È come si inseguisse il destino attraverso interventi che cerchino di contenerne la crudeltà. Non si vuol comprendere che nel mondo del nuovo millennio - mondo già chiaramente prevedibile nel tremendo Novecento - l’accelerazione straordinaria che stressa tutti i fattori della nostra vita crea fisiologicamente le condizioni per una perenne emergenza, per uno stato continuo di crisi, anche se esso assume di volta in volta “maschere” diverse.
Prevedere e prevenire è ancora possibile? La domanda non ha più nulla di retorico; pandemica è quella accelerazione; è essa che sta scardinando non solo le forme tradizionali dell’azione politica, ma i nostri comportamenti, i nostri “abiti”, il nostro common sense. Possiamo seguirne la direzione di marcia come gli schiavi in catene dietro il carro del vincitore, oppure possiamo almeno cercare di comprenderne il significato.
Assistiamo, io credo, a un formidabile processo di disaggregazione di ogni forma autonoma di rappresentanza nella cosiddetta “società civile”, frantumazione che affonda le sue radici materiali nell’organizzazione della produzione e del lavoro. La secolare storia dell’individuo moderno si compie decretando la sua impotenza a dar vita a qualsiasi comunità.
Il motto oggi ovunque ripetuto non è riducibile all’infelice lapsus di qualche burocrate o comunicatore di passaggio, è davvero rivelatore: non si parla di distanza fisica, bensì di distanza sociale! Occorre essere davvero ciechi e sordi allo spirito dei tempi se non si avverte come anche il “tutti a casa” sia infinitamente più di un imperativo dettato da indubitabili ragioni sanitarie. E che lo sia già emerge da ogni parte.
Non sarebbe auspicabile che si svolgesse sempre “a casa”, da bravi individui, anche il proprio lavoro? Che avessero luogo a distanza incontri e lezioni? Perchè non farne la regola per uffici, scuole, università? Il contagio è sempre in agguato quando non si è soli. Pericolosa è ogni relazione o comunicazione sociale che vada oltre il semplice informarsi. Magari anche la famiglia potrebbe essere organizzata on line. Quanti femminicidi si eviterebbero! È vero: la prossimità è cura, affatica, arrischia, può sempre capitare che nel colloquio, nell’incontro “ravvicinato” nasca il germe di un pensiero critico, di una volontà collettiva, o almeno che l’individuo in quanto tale riconosca con dolore la propria impotenza. Evitiamolo dunque.

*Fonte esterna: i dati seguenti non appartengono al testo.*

(* ===== verification/_CoqProject ===== *)
-Q . S2P
Prelude.v
KVAllocator.v
KVAllocatorProofs.v
KVAllocatorSpec.v
RadixTree.v
RadixInv.v
RadixSplit.v
RadixMatch.v
RadixInsert.v
RadixLock.v
RadixWalk.v
RadixOwn.v
RadixEvict.v
RadixSpec.v
ReqPool.v
Request.v
RequestSpec.v
PrefixCache.v
RadixReq.v
RadixHeld.v
RadixReqSpec.v
ChunkCache.v
CacheCommon.v
CacheWrite.v
RadixAlloc.v
SchedulePolicy.v
SchedulePolicySpec.v
ScheduleBatch.v
ScheduleBatchSpec.v
RadixRetract.v
PrefillAdder.v
PrefillAdderSpec.v
RWLock.v
InputControl.v
Session.v
SessionSpec.v
MultimodalCache.v
Scheduler.v
SchedulerTags.v
SchedulerHosts.v
SchedulerSpec.v
SchedulerDemo.v
SchedulerOps.v
Tensor.v
ExpertLoad.v
ExpertPacking.v
ExpertOptimal.v
ExpertLoadSpec.v
ExpertBalance.v
DataParallel.v
DataParallelSpec.v
FutureMap.v
FutureMapSpec.v
ExpertUpdate.v
ExpertUpdateChunks.v
ExpertUpdatePlan.v
ExpertUpdateMatch.v
ExpertUpdateSpec.v
ExpertElastic.v
ExpertElasticSpec.v
ExpertVec.v
ExpertVecSpec.v
ExpertVecBalance.v
ExpertLocation.v
ExpertLocationSpec.v
ExpertMetadata.v
ExpertConstruct.v
ExpertRecorder.v
ExpertRecorderSpec.v
ExpertManager.v
ExpertManagerPass.v
ExpertManagerWorld.v
ExpertManagerSpec.v
ExpertManagerDemo.v
ExpertManagerRuns.v
PyText.v
Harmony.v
HarmonySpec.v
ReasoningParser.v
ReasoningSpec.v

È questa la prospettiva in cui intendiamo muoverci? Certo lo è della forma politica di grandi imperi, del “capitalismo politico” (vedi il recente libro di Alessandro Aresu) cinese e, per altri versi, russo, e magari sempre più anche americano. La stessa potenza dell’attuale Tecnica, prodotto del nostro cervello sociale, opera inesorabilmente in questa direzione? Chi lo afferma, più o meno esplicitamente, considera ogni altra alla stregua delle antiche ideologie.

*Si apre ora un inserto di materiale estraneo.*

(* ===== verification/Prelude.v ===== *)
(** * A verification library for the SGLang runtime (dyna-spec)

    The repository is a serving runtime for language models.  Its scheduler keeps
    the KV cache of the device: every token of a running request occupies one
    slot, slots are handed out in pages, finished requests leave their slots in a
    radix tree so that later requests with the same prefix find them, and when
    slots run out leaves of the tree are evicted or running requests are
    retracted.  This library models that core, the Python code of
    [src/python/sglang/srt], as executable definitions and proves what makes it
    correct: no slot is lost, handed out twice or freed while it is used; the tree
    answers lookups with the longest cached prefix; batches, queues and budgets
    say what they are meant to say; the loops end; no request is lost.  A second
    part is the expert parallelism of mixture-of-experts models: where the experts
    are placed, how their weights move while the server runs, and how tokens find
    them.  A third reads the text that comes out: what the model thinks, its answer
    and its tool calls.

    ** The parts and how they interact

    - The allocators ([mem_cache/allocator.py]) own the free slots.  [KVAllocator.v]:
      modules [TokenAlloc], [PagedAlloc] with its two Triton kernels, [SWAAlloc].
      The class [KVPool] of [KVAllocatorSpec.v] is what the caches rely on, with an
      instance per allocator.
    - The radix tree ([mem_cache/radix_cache.py], [mem_cache/evict_policy.py]) is a
      heap of nodes, [RadixTree.v].  [RadixInv.v] has its invariant [wf] and its
      meaning [Cached]; [RadixSplit], [RadixMatch], [RadixInsert],
      [RadixLock], [RadixWalk], [RadixOwn] and [RadixEvict] have one operation or
      one aspect each; [RadixSpec.v] has the theorems.
    - Requests ([Req] of [managers/schedule_batch.py]) are [Request.v], the table of
      their slots ([ReqToTokenPool] of [mem_cache/memory_pool.py]) is [ReqPool.v].
      [RequestSpec.v]: stopping and incremental detokenisation.
    - [PrefixCache.v] is the interface of caches ([mem_cache/base_prefix_cache.py])
      as a class with laws.  Its implementations are the radix cache with the
      request operations of [RadixReq.v] and the chunk caches of [ChunkCache.v]
      ([mem_cache/chunk_cache.py]).  [RadixHeld.v], [RadixReqSpec.v]:
      a request's slots end up in the tree or in the allocator, exactly once; an
      unaligned prefix whose page somebody else cached leaves freed slots in its row.
    - Allocation for a batch ([mem_cache/common.py]) is [CacheCommon.v], over the
      class [CacheHost] (a cache, its allocator and the table).  [CacheWrite.v]: the
      Triton kernels write what the loops write.  [RadixAlloc.v]: with eviction,
      allocation succeeds whenever the free and evictable slots suffice.
    - The scheduler's decisions: [SchedulePolicy.v] orders the waiting queue,
      [PrefillAdder.v] admits requests into a prefill batch under token budgets
      (both [managers/schedule_policy.py]), [ScheduleBatch.v] forms, extends, splits,
      merges and retracts batches ([managers/schedule_batch.py]); each with a
      [...Spec.v] file.  The class [RetractLaws] states what retraction needs of a
      cache, and [RadixRetract.v] shows that the radix cache keeps it; [LockLaws] is
      what admission needs.
    - At the edges of the scheduler: [InputControl.v] is the gate for incoming
      requests with the barrier of the processes and the receive skipper
      ([managers/scheduler_input_blocker.py], [utils/poll_based_barrier.py],
      [managers/scheduler_recv_skipper.py]); [Session.v] is the tree of requests of a
      session ([managers/session_controller.py]); [MultimodalCache.v] the cache of
      embeddings ([mem_cache/multimodal_cache.py]); [RWLock.v] the lock between
      requests and weight updates ([utils/aio_rwlock.py]).
    - The scheduler itself ([managers/scheduler.py] and
      [managers/scheduler_output_processor_mixin.py]) composes these parts:
      [Scheduler.v] has one iteration of the event loop (receive, choose a batch, run
      it, process its results) over the class [SchedHost] of a cache, whose instances
      are in [SchedulerHosts.v]; [SchedulerTags.v] says what scheduling leaves
      unchanged, [SchedulerSpec.v] that no request is lost, [SchedulerOps.v] has the
      single operations, [SchedulerDemo.v] concrete runs.  [FutureMap.v],
      [FutureMapSpec.v]: the overlap scheduler runs the same passes with futures
      ([managers/overlap_utils.py]).  [DataParallel.v], [DataParallelSpec.v]: the
      controller in front of several schedulers
      ([managers/data_parallel_controller.py]).
    - Placements of experts ([eplb/eplb_algorithms/]).  [Tensor.v] has the tensor
      operations.  [ExpertLoad.v] is [deepseek.py], with [ExpertPacking],
      [ExpertOptimal], [ExpertLoadSpec] and [ExpertBalance];
      [ExpertVec.v] is [deepseek_vec.py], with [ExpertVecSpec] and
      [ExpertVecBalance]; [ExpertElastic.v] is [elasticity_aware.py], with
      [ExpertElasticSpec].
    - The metadata of a placement and the dispatch of tokens
      ([eplb/expert_location.py], [eplb/expert_location_dispatch.py]):
      [ExpertLocation.v], [ExpertLocationSpec.v]; its invariant [metadata_ok] is in
      [ExpertMetadata.v], the constructors in [ExpertConstruct.v].
    - Moving the weights of a layer on all ranks ([eplb/expert_location_updater.py]):
      [ExpertUpdate.v]; [ExpertUpdateChunks], [ExpertUpdatePlan],
      [ExpertUpdateMatch] and [ExpertUpdateSpec] have the
      plan, the matching of sends and receives, and the result.
    - Counting the tokens of every expert ([eplb/expert_distribution.py]):
      [ExpertRecorder.v], [ExpertRecorderSpec.v].
    - All together ([eplb/eplb_manager.py], and the parts of
      [model_executor/model_runner.py] and [layers/moe/topk.py] that call it):
      [ExpertManager.v] runs passes on all ranks; after each pass the generators of
      the ranks resume, dump the counts, balance and update.
      [ExpertManagerPass.v]: an update, a pass and a dump.  [ExpertManagerWorld.v]: what holds
      of all ranks between passes, and the abstract machine [eplb_step].
      [ExpertManagerSpec.v]: runs.  [ExpertManagerRuns.v]: the promises, at the small
      server of [ExpertManagerDemo.v].
    - The text of the answer: [PyText.v] has Python's strings and the methods used.
      [Harmony.v] is the parser of the Harmony format ([parser/harmony_parser.py]):
      the scanner of tokens, the two strategies, the parser that chooses between
      them; [HarmonySpec.v].  [ReasoningParser.v], [ReasoningSpec.v]: the detectors
      that separate reasoning and answer ([parser/reasoning_parser.py]), at once or
      chunk by chunk; the detector of GPT-OSS calls the Harmony parser.

    ** How the code is read

    A Python function is a function in the error monad [res] below, with the
    exception it raises as a value; mutable objects that are shared (tree nodes,
    session nodes) live in a heap under ids, the rest is passed as state.  Tensors
    are lists of integers, dictionaries that are iterated keep their insertion
    order ([dict_get], [dict_set], [dict_del]), [int32] stores truncate.  Python's
    slices, negative indices, floor division and modulo are written out here.
    Code outside the repository is a parameter: the clock, [hash], the tokenizer,
    [re.search], [random.shuffle], the loads of the host cache, [all_reduce] of the
    scheduler.  For the experts: loads are any type with the comparisons and sums
    that PyTorch gives floats ([TorchFloat], [TorchVec], with laws; integers are an
    instance), the random generator ([Random], [RandomLaws]), memory that is not
    initialised ([Uninitialised]) and the point-to-point exchange ([P2P], [P2PLaws]:
    the k-th receive from a rank gets the k-th send to it; an instance satisfies
    it).  Ranks that run a collective operation together are one step of the model;
    a rank that would wait for others that do not come is an error.
    Floats that scale budgets are exact rationals.  [heapq] pops the first smallest
    entry.  Objects compared with [==] by identity are compared by their ids; a
    request's id is its [rid].  A text is the list of its code points; a regular
    expression is a matcher that tries its alternatives in the order of [re];
    [lower()] is that of the ASCII letters, as the texts are only compared with
    ASCII words.

    ** Fuel

    Loops over the tree take fuel [size heap + 1] or a little more, and give
    [Err OutOfFuel] when it is used up: each walk visits a node at most once, so on
    a tree that satisfies [wf] this never happens, and the theorems state [Ok].
    Retraction and preemption recur on the list of candidates; the session's
    clearing has the size of its heap as fuel.  The generators of the load balancer
    get fuel 3 after a pass: a dump, at most one update before the next [yield], and
    the [yield].  The scanner of the Harmony format has the length of the text and
    one as fuel, the loop over its tokens their number and one: every step moves
    forward ([scan_ok], [parse_tokens_total]).

    ** What the theorems show

    Conservation and absence of aliasing of slots (allocators, table, chunk cache,
    tree and requests); equivalence of the page kernels and of the write kernels
    with sequential loops; the longest prefix, insertion and eviction of the tree as
    operations on its content, with locked prefixes surviving and separate name
    spaces for [extra_key]; allocation never fails while enough is free or
    evictable; orders of the queue are permutations; admission is all or nothing and
    what is admitted fits; batches refine lists of rows; retraction ends with room
    for a decode step; stops are found at the first position; the reader-writer
    lock excludes and does not lose wake-ups; the input gate keeps the order of
    requests; in any run of the scheduler every request is waiting, running,
    finished or reported, as long as a batch of requests that want no tokens is not
    left unfinished; runs with futures are runs with the tokens; a request goes
    to exactly one worker.  Placements contain every expert, the maps are inverse to
    each other and replicas minimise the maximal load; moving weights leaves every
    rank with the rows of its new experts; in any run of the load balancer tokens
    reach places that hold their experts, all ranks follow one machine, a
    rebalancing ends, and a dump counts the last passes.  The tokens of the Harmony
    format tile the text and well-formed messages are read back as the events they
    stand for; a text in chunks gives what it gives at once as long as no chunk ends
    within a tag.  Where the code does not do what its comments say, a theorem shows
    the behaviour (see [store_event_no_parent], [insert_sort_misplaces_largest],
    [vocab_boundary_off_by_one], [cancelled_writer_strands_reader],
    [replace_all_raises], [unaligned_prefix_goes_stale],
    [grammar_failure_aborts_others], [batch_goes_everywhere],
    [long_prefill_overwrites], [split_end_tag_missed],
    [split_end_marker_leaks], [short_answer_dropped]), or a concrete run does
    ([preemption_loses_request], [stale_counts]).

    ** Not modelled

    Tensor programs (models, layers, samplers, attention back ends, kernels other
    than those named), processes and sockets, HTTP and gRPC, tokenizers, grammars,
    LoRA, speculative decoding, disaggregation, the host and storage tiers, the
    sliding-window, Mamba and hierarchical trees, multimodal processing, the
    front-end language, benchmarks, and the parsers of function calls, which rest on
    libraries for partial JSON.  Within the modelled files: metrics, logging,
    logprob buffers, the sampling tensors of a batch, the usage counter
    [cached_tokens], the lock token of a sliding-window tree, the conversion of a
    batch to a [ModelWorkerBatch], the internals of the Mamba pool, the utilisation
    metrics and the per-token mode of the expert recorder, the canary tensors of the
    weight transfer, the update from disk of elastic groups, placements read from
    a file, and the buffer context that the text strategy of Harmony keeps but never
    reads.  The
    [DynamicVocabularyManager] that [README_Dyna.md] describes has no code in the
    repository. *)

From Stdlib Require Export ZArith Lia Permutation Sorted.
From stdpp Require Export base list gmap sets strings sorting.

Al di fuori della decisione politica conforme alle esigenze del mercato e dello scambio, sovrana sulla moltitudine di addomesticati individui, non vi sarebbe spazio che per nostalgie reazionarie. Si dimentica che soltanto la socialità della intelligenza del nostro genere ha saputo produrre quella Tecnica, il colloquio tra menti, la discussione, il confronto e anche la lotta tra loro. Se il “sistema della scienza” eliminasse da sé lo stesso problema del suo rapporto con quello della libertà, di una libertà reale fatta di partecipazione, organizzazione, critica, il mondo globale assumerebbe finalmente l’aspetto di un mucchio immenso di case private. Il linguaggio stesso con cui la politica si muove in questa crisi sembra auspicarlo, procede in questo senso, cosciente o meno lo sia. Se non è già troppo tardi, pensiamoci.